AIM OF THE EXERCISE:
Your answer must be an exact copy of the data below.

── PROVIDED MATERIAL ──

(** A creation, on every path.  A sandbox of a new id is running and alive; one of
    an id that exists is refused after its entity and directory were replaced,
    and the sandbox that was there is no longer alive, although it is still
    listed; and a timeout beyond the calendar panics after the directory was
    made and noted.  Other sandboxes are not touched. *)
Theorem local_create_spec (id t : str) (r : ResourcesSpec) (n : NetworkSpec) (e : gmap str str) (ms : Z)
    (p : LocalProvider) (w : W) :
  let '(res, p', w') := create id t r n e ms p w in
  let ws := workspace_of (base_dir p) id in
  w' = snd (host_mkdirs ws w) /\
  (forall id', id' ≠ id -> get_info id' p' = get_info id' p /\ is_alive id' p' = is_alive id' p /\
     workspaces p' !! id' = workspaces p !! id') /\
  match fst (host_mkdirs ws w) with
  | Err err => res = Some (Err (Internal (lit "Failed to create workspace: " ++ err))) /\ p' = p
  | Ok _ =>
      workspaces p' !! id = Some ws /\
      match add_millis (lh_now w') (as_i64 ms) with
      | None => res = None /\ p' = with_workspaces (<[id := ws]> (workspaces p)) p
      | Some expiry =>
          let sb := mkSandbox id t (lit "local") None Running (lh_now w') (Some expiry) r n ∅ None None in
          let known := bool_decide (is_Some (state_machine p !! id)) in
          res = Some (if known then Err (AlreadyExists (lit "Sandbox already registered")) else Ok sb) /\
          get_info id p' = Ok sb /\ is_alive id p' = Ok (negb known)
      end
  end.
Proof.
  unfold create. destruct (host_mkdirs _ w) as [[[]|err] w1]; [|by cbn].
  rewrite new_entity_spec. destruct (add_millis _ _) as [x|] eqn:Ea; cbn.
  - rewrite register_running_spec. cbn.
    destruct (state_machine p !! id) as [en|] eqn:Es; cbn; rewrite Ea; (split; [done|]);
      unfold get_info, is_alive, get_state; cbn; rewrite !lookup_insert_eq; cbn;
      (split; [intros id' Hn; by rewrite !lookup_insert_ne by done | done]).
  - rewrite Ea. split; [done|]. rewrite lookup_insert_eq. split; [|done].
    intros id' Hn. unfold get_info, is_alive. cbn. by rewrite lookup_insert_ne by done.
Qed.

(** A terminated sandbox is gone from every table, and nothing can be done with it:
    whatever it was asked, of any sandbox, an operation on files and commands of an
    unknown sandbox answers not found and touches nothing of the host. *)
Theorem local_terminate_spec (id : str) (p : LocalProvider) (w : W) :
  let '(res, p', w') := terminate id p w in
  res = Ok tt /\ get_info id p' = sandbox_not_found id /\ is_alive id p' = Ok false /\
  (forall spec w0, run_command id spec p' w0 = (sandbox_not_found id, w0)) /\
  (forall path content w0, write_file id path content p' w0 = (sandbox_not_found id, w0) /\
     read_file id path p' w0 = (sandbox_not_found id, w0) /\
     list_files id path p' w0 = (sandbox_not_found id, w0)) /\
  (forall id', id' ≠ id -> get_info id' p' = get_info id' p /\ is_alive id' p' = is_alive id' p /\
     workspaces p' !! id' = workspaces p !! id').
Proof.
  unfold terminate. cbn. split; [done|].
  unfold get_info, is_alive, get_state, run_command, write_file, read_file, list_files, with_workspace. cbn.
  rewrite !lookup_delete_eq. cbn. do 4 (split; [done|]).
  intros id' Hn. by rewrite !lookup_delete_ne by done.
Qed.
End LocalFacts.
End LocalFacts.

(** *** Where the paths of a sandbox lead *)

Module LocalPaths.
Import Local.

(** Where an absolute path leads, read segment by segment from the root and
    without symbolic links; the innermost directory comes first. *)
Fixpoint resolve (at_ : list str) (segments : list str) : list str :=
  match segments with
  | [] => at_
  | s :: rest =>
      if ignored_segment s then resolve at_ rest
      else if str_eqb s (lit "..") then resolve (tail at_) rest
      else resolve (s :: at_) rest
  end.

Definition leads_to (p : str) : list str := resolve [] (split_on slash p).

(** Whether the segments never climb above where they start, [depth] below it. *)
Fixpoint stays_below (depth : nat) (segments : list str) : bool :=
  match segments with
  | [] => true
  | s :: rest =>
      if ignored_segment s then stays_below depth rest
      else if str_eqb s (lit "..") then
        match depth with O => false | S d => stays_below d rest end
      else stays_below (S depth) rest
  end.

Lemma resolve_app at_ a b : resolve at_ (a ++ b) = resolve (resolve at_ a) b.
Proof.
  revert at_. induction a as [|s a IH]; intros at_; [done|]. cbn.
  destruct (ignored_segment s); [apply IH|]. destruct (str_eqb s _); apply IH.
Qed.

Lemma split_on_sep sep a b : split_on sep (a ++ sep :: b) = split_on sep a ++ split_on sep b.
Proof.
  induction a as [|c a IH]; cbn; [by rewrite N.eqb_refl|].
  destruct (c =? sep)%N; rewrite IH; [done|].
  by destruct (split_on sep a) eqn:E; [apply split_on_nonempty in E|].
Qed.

───

REPLY:
(** A creation, on every path.  A sandbox of a new id is running and alive; one of
    an id that exists is refused after its entity and directory were replaced,
    and the sandbox that was there is no longer alive, although it is still
    listed; and a timeout beyond the calendar panics after the directory was
    made and noted.  Other sandboxes are not touched. *)
Theorem local_create_spec (id t : str) (r : ResourcesSpec) (n : NetworkSpec) (e : gmap str str) (ms : Z)
    (p : LocalProvider) (w : W) :
  let '(res, p', w') := create id t r n e ms p w in
  let ws := workspace_of (base_dir p) id in
  w' = snd (host_mkdirs ws w) /\
  (forall id', id' ≠ id -> get_info id' p' = get_info id' p /\ is_alive id' p' = is_alive id' p /\
     workspaces p' !! id' = workspaces p !! id') /\
  match fst (host_mkdirs ws w) with
  | Err err => res = Some (Err (Internal (lit "Failed to create workspace: " ++ err))) /\ p' = p
  | Ok _ =>
      workspaces p' !! id = Some ws /\
      match add_millis (lh_now w') (as_i64 ms) with
      | None => res = None /\ p' = with_workspaces (<[id := ws]> (workspaces p)) p
      | Some expiry =>
          let sb := mkSandbox id t (lit "local") None Running (lh_now w') (Some expiry) r n ∅ None None in
          let known := bool_decide (is_Some (state_machine p !! id)) in
          res = Some (if known then Err (AlreadyExists (lit "Sandbox already registered")) else Ok sb) /\
          get_info id p' = Ok sb /\ is_alive id p' = Ok (negb known)
      end
  end.
Proof.
  unfold create. destruct (host_mkdirs _ w) as [[[]|err] w1]; [|by cbn].
  rewrite new_entity_spec. destruct (add_millis _ _) as [x|] eqn:Ea; cbn.
  - rewrite register_running_spec. cbn.
    destruct (state_machine p !! id) as [en|] eqn:Es; cbn; rewrite Ea; (split; [done|]);
      unfold get_info, is_alive, get_state; cbn; rewrite !lookup_insert_eq; cbn;
      (split; [intros id' Hn; by rewrite !lookup_insert_ne by done | done]).
  - rewrite Ea. split; [done|]. rewrite lookup_insert_eq. split; [|done].
    intros id' Hn. unfold get_info, is_alive. cbn. by rewrite lookup_insert_ne by done.
Qed.

(** A terminated sandbox is gone from every table, and nothing can be done with it:
    whatever it was asked, of any sandbox, an operation on files and commands of an
    unknown sandbox answers not found and touches nothing of the host. *)
Theorem local_terminate_spec (id : str) (p : LocalProvider) (w : W) :
  let '(res, p', w') := terminate id p w in
  res = Ok tt /\ get_info id p' = sandbox_not_found id /\ is_alive id p' = Ok false /\
  (forall spec w0, run_command id spec p' w0 = (sandbox_not_found id, w0)) /\
  (forall path content w0, write_file id path content p' w0 = (sandbox_not_found id, w0) /\
     read_file id path p' w0 = (sandbox_not_found id, w0) /\
     list_files id path p' w0 = (sandbox_not_found id, w0)) /\
  (forall id', id' ≠ id -> get_info id' p' = get_info id' p /\ is_alive id' p' = is_alive id' p /\
     workspaces p' !! id' = workspaces p !! id').
Proof.
  unfold terminate. cbn. split; [done|].
  unfold get_info, is_alive, get_state, run_command, write_file, read_file, list_files, with_workspace. cbn.
  rewrite !lookup_delete_eq. cbn. do 4 (split; [done|]).
  intros id' Hn. by rewrite !lookup_delete_ne by done.
Qed.
End LocalFacts.
End LocalFacts.

(** *** Where the paths of a sandbox lead *)

Module LocalPaths.
Import Local.

(** Where an absolute path leads, read segment by segment from the root and
    without symbolic links; the innermost directory comes first. *)
Fixpoint resolve (at_ : list str) (segments : list str) : list str :=
  match segments with
  | [] => at_
  | s :: rest =>
      if ignored_segment s then resolve at_ rest
      else if str_eqb s (lit "..") then resolve (tail at_) rest
      else resolve (s :: at_) rest
  end.

Definition leads_to (p : str) : list str := resolve [] (split_on slash p).

(** Whether the segments never climb above where they start, [depth] below it. *)
Fixpoint stays_below (depth : nat) (segments : list str) : bool :=
  match segments with
  | [] => true
  | s :: rest =>
      if ignored_segment s then stays_below depth rest
      else if str_eqb s (lit "..") then
        match depth with O => false | S d => stays_below d rest end
      else stays_below (S depth) rest
  end.

Lemma resolve_app at_ a b : resolve at_ (a ++ b) = resolve (resolve at_ a) b.
Proof.
  revert at_. induction a as [|s a IH]; intros at_; [done|]. cbn.
  destruct (ignored_segment s); [apply IH|]. destruct (str_eqb s _); apply IH.
Qed.

Lemma split_on_sep sep a b : split_on sep (a ++ sep :: b) = split_on sep a ++ split_on sep b.
Proof.
  induction a as [|c a IH]; cbn; [by rewrite N.eqb_refl|].
  destruct (c =? sep)%N; rewrite IH; [done|].
  by destruct (split_on sep a) eqn:E; [apply split_on_nonempty in E|].
Qed.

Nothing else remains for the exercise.